Well here's how the day has shaped up so far.
As I planned, I spent the first part of the morning in prayer and reflection, reading the ongoing story of David and Saul. One of David's character flaws was his impetuous nature by the look of things. It would get him into trouble on more than one occasion, but this time Abigail comes to his aid. God put people around David who covered his weak spots when he listened to them! I picked up both Blackaby's devotional and one by Bill Hybels (Courageous faith) and reflected on their thoughts for yesterday (I thought it was the 29th for some reason).
After a short break I got out my notebook and began to write down a few things from my journal and a few thoughts about church and prayed about those items. As I walked around the house a little as I prayed I noticed a jigsaw that Anne is working on at the moment.

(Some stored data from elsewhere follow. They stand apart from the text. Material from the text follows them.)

(** * web_scraper.py: the sitemap reader, the page extractor and the persister

    A shallow embedding of [scripts/web_scraper.py] (class [WebScraper]) and
    the properties of its three methods.

    Python [str] values are lists of Unicode code points.  The network, the
    file system, standard output, the clock and the random generator are an
    explicit [world] threaded through a small state-and-exception monad; what
    the outside answers is an [env] of oracles. *)

From Stdlib Require Import Ascii String.
From stdpp Require Import gmap strings list fin_maps pretty.

Set Warnings "-register-all".
Open Scope list_scope.

(** ** Python strings *)

(** A character is its code point; a [str] is a sequence of them. *)
Definition char : Type := N.
Definition str : Type := list N.

(** A string literal of the script (all of them are ASCII). *)
Definition py (s : string) : str :=
  map N_of_ascii (list_ascii_of_string s).

Definition newline : char := 10%N.
Definition space : char := 32%N.

(** [str.isspace] on one character: the code points Python's unicode
    database lists as whitespace. *)
Definition isspace (c : char) : bool :=
  ((9 <=? c) && (c <=? 13) || (28 <=? c) && (c <=? 32)
   || (c =? 133) || (c =? 160) || (c =? 5760)
   || (8192 <=? c) && (c <=? 8202)
   || (c =? 8232) || (c =? 8233) || (c =? 8239) || (c =? 8287)
   || (c =? 12288))%N.

(** [sep.join(parts)] *)
Fixpoint join (sep : str) (parts : list str) : str :=
  match parts with
  | [] => []
  | [p] => p
  | p :: rest => p ++ sep ++ join sep rest
  end.

(** [s.split(sep)] for a separator of one character: the scan cuts at every
    occurrence; [cur] is the piece being read, most recent character first. *)
Fixpoint split_scan (sep : char) (cur : str) (s : str) : list str :=
  match s with
  | [] => [rev cur]
  | c :: s' =>
      if (c =? sep)%N then rev cur :: split_scan sep [] s'
      else split_scan sep (c :: cur) s'
  end.

Definition split (sep : char) (s : str) : list str := split_scan sep [] s.

(** [s.split()]: runs of whitespace separate the words, and no empty word is
    produced. *)
Definition flush (cur : str) : list str :=
  match cur with
  | [] => []
  | _ => [rev cur]
  end.

Fixpoint split_ws_scan (cur : str) (s : str) : list str :=
  match s with
  | [] => flush cur
  | c :: s' =>
      if isspace c then flush cur ++ split_ws_scan [] s'
      else split_ws_scan (c :: cur) s'
  end.

Definition split_ws (s : str) : list str := split_ws_scan [] s.

(** [needle in hay] *)
Fixpoint starts_with (p s : str) : bool :=
  match p, s with
  | [], _ => true
  | _ :: _, [] => false
  | a :: p', b :: s' => (a =? b)%N && starts_with p' s'
  end.

Fixpoint contains (needle hay : str) : bool :=
  starts_with needle hay ||
  match hay with
  | [] => false
  | _ :: hay' => contains needle hay'
  end.

(** ** Parsed HTML (BeautifulSoup) *)

(** What [BeautifulSoup(text, "html.parser")] builds: text nodes, nodes that
    carry no text of the page (comments, declarations) and tags with their
    lower-cased name and children. *)
Inductive node : Type :=
| NavigableString (s : str)
| Comment (s : str)
| Tag (name : string) (contents : list node).

Definition soup : Type := list node.

(** [tag.get_text()]: the text nodes below the tag, concatenated. *)
Fixpoint node_text (n : node) : str :=
  match n with
  | NavigableString s => s
  | Comment _ => []
  | Tag _ kids => flat_map node_text kids
  end.

Definition get_text (n : node) : str := node_text n.

Definition name_in (names : list string) (n : node) : bool :=
  match n with
  | Tag nm _ => bool_decide (nm ∈ names)
  | _ => false
  end.

(** [find_all(names)]: every tag below the root whose name is listed, in
    document order, tags inside a match included. *)
Fixpoint find_all_node (names : list string) (n : node) : list node :=
  match n with
  | Tag _ kids =>
      (if name_in names n then [n] else [])
        ++ flat_map (find_all_node names) kids
  | _ => []
  end.

Definition find_all (names : list string) (page : soup) : list node :=
  flat_map (find_all_node names) page.

(** ** scrape_webpage, after the fetch *)

Definition MIN_WORD_COUNT : nat := 10.

Definition relevant_tags (page : soup) : list node :=
  find_all ["h1"; "p"]%string page.

Definition filtered_text (page : soup) : str :=
  let text := join (py " ") (map get_text (relevant_tags page)) in
  let sentences := split newline text in
  let filtered_sentences :=
    filter (fun s => MIN_WORD_COUNT <= length (split_ws s)) sentences in
  join (py " ") filtered_sentences.

(** ** Parsed XML (ElementTree) *)

(** An [Element]: its tag in Clark notation, its [text] ([None] when the
    element has none) and its children. *)
Inductive Element : Type :=
| Elem (tag : string) (text : option str) (children : list Element).

Definition tag (e : Element) : string := let (t, _, _) := e in t.
Definition text (e : Element) : option str := let (_, x, _) := e in x.
Definition children (e : Element) : list Element := let (_, _, k) := e in k.

(** The elements below [e], in document order. *)
Fixpoint descendants (e : Element) : list Element :=
  match e with
  | Elem _ _ kids => flat_map (fun k => k :: descendants k) kids
  end.

(** [e.findall(".//" + t)]: every element below [e] with tag [t]. *)
Definition findall (t : string) (e : Element) : list Element :=
  filter (fun d => tag d = t) (descendants e).

(** [e.find(t)]: the first child of [e] with tag [t]. *)
Definition find (t : string) (e : Element) : option Element :=
  head (filter (fun k => tag k = t) (children e)).

(** ** The outside world *)

(** A raised exception, with what [str(e)] gives. *)
Record exn : Type := Exception { exn_class : string; exn_str : str }.

Inductive result (A : Type) : Type :=
| Ok (a : A)
| Raised (e : exn).
Arguments Ok {A} a.
Arguments Raised {A} e.

(** A response is kept as what the two parsers of the script make of its
    body: [ElementTree.fromstring(response.content)], which can raise, and
    [BeautifulSoup(response.text, "html.parser")]. *)
Record response : Type := {
  content_xml : result Element;
  text_html : soup
}.

(** What a file holds: text, the rows of a CSV table, or a saved array. *)
Inductive file : Type :=
| TextFile (s : str)
| CsvFile (rows : list (list str))
| NpyFile (a : list str).

Inductive event : Type :=
| Requested (url : str)
| Printed (line : str)
| Slept (seconds : Z)
| Wrote (path : str) (f : file)
| Partial (path : str) (f : file).

(** The answers of the outside: the [k]-th HTTP request of the run, whether
    a path can be opened for writing, and the [k]-th draw of the random
    generator. *)
Record env : Type := {
  http_get : nat -> str -> result response;
  open_error : str -> option exn;
  entropy : nat -> N
}.

Record world : Type := {
  fs : gmap str file;
  trace : list event;
  nreq : nat;
  ndraw : nat
}.

Definition log (ev : event) (w : world) : world :=
  {| fs := fs w; trace := trace w ++ [ev]; nreq := nreq w; ndraw := ndraw w |}.

(** The world once one more request, for [url], has been sent. *)
Definition requested (url : str) (w : world) : world :=
  {| fs := fs w; trace := trace w ++ [Requested url];
     nreq := S (nreq w); ndraw := ndraw w |}.

(** ** The monad of the script: state and exceptions *)

Definition M (A : Type) : Type := world -> result A * world.

Definition ret {A} (a : A) : M A := fun w => (Ok a, w).

Definition raise {A} (e : exn) : M A := fun w => (Raised e, w).

Definition bind {A B} (m : M A) (k : A -> M B) : M B :=
  fun w =>
    match m w with
    | (Ok a, w') => k a w'
    | (Raised e, w') => (Raised e, w')
    end.

(** [try: a = m  except Exception as e: h e], followed by [k a] when the
    handler was not entered (a handler that ends in [continue] leaves the
    turn of the loop with its own value). *)
Definition try_except_else {A B} (m : M A) (h : exn -> M B) (k : A -> M B)
  : M B :=
  fun w =>
    match m w with
    | (Ok a, w') => k a w'
    | (Raised e, w') => h e w'
    end.

(** [try: m  except Exception as e: h e] *)
Definition try_except {A} (m : M A) (h : exn -> M A) : M A :=
  try_except_else m h ret.

Notation "'let*' x ':=' m 'in' k" := (bind m (fun x => k))
  (at level 10, x name, m at level 100, k at level 200).

(** A Python [dict] with string keys: the items in insertion order; setting
    a key that is present keeps its place. *)
Definition dict : Type := list (str * str).

Fixpoint dict_set (d : dict) (k v : str) : dict :=
  match d with
  | [] => [(k, v)]
  | (k', v') :: d' =>
      if decide (k' = k) then (k', v) :: d' else (k', v') :: dict_set d' k v
  end.

Fixpoint dict_get (d : dict) (k : str) : option str :=
  match d with
  | [] => None
  | (k', v') :: d' => if decide (k' = k) then Some v' else dict_get d' k
  end.

(** The integer of [a .. b] that the raw draw [raw] selects. *)
Definition randint_value (raw : N) (a b : Z) : Z :=
  (a + Z.of_N raw `mod` (b - a + 1))%Z.

(** The world once [f] has been written to [path]. *)
Definition written (path : str) (f : file) (w : world) : world :=
  {| fs := <[path := f]> (fs w); trace := trace w ++ [Wrote path f];
     nreq := nreq w; ndraw := ndraw w |}.

(** The world once a write to [path] has failed after the open, leaving
    [f] in the file. *)
Definition partial (path : str) (f : file) (w : world) : world :=
  {| fs := <[path := f]> (fs w); trace := trace w ++ [Partial path f];
     nreq := nreq w; ndraw := ndraw w |}.

(** ** Encoding as UTF-8 *)

(** The files are opened with [encoding="utf-8"]: the codec refuses the
    surrogate code points. *)
Definition is_surrogate (c : char) : bool :=
  ((55296 <=? c) && (c <=? 57343))%N.

Definition hex_digit (n : N) : char :=
  if (n <? 10)%N then (48 + n)%N else (87 + n)%N.

(** The four hexadecimal digits of a code point below 65536. *)
Definition hex4 (c : char) : str :=
  [hex_digit ((c / 4096) `mod` 16); hex_digit ((c / 256) `mod` 16);
   hex_digit ((c / 16) `mod` 16); hex_digit (c `mod` 16)]%N.

(** The error of the codec at position [pos], on the surrogate [c] followed
    by [more] other surrogates. *)
Definition UnicodeEncodeError (pos : nat) (c : char) (more : nat) : exn :=
  Exception "UnicodeEncodeError"
    match more with
    | 0 =>
        py "'utf-8' codec can't encode character '\u" ++ hex4 c
          ++ py "' in position " ++ py (pretty pos)
          ++ py ": surrogates not allowed"
    | _ =>
        py "'utf-8' codec can't encode characters in position "
          ++ py (pretty pos) ++ py "-" ++ py (pretty (pos + more))
          ++ py ": surrogates not allowed"
    end.

(** The number of surrogates at the head of [s]. *)
Fixpoint surrogate_run (s : str) : nat :=
  match s with
  | c :: s' => if is_surrogate c then S (surrogate_run s') else 0
  | [] => 0
  end.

It's incomplete, and I began to wonder about vision and big picture stuff and how you don't do a jigsaw by picking a piece and then searching for the one that goes with it and then another. Most people I know seem to sort the jigsaw into similar pieces and then build smaller parts of the big picture until they begin to join up. They don't worry about completing one section before they work on another, they just work until they get a bit stuck and then move on. By doing this we build both the smaller pictures by associating bits that fit and rejecting bits that go elsewhere, slowing reducing the number of single pieces until the final picture emerges. No piece is left without a place to go. It's fascinating and I prayed about what it had to do with vision and church.
After another break I went through my pastoral notes and prayed for all the people we've talked about in our pastoral meetings. I have to confess that this took a lot of concentration. It's easy for me to get distracted when I do this and find myself wandering off on a real tangent.
Then I had lunch (it's a prayer day without fasting!) and me new study chair arrived, so I've assembled that and it's rather comfortable.
This afternoon I might go for a walk and sit somewhere in town and watch people pass by and pray about mission and engagement. I wonder if that will be easier with people and things to see rather than just the insides of the house.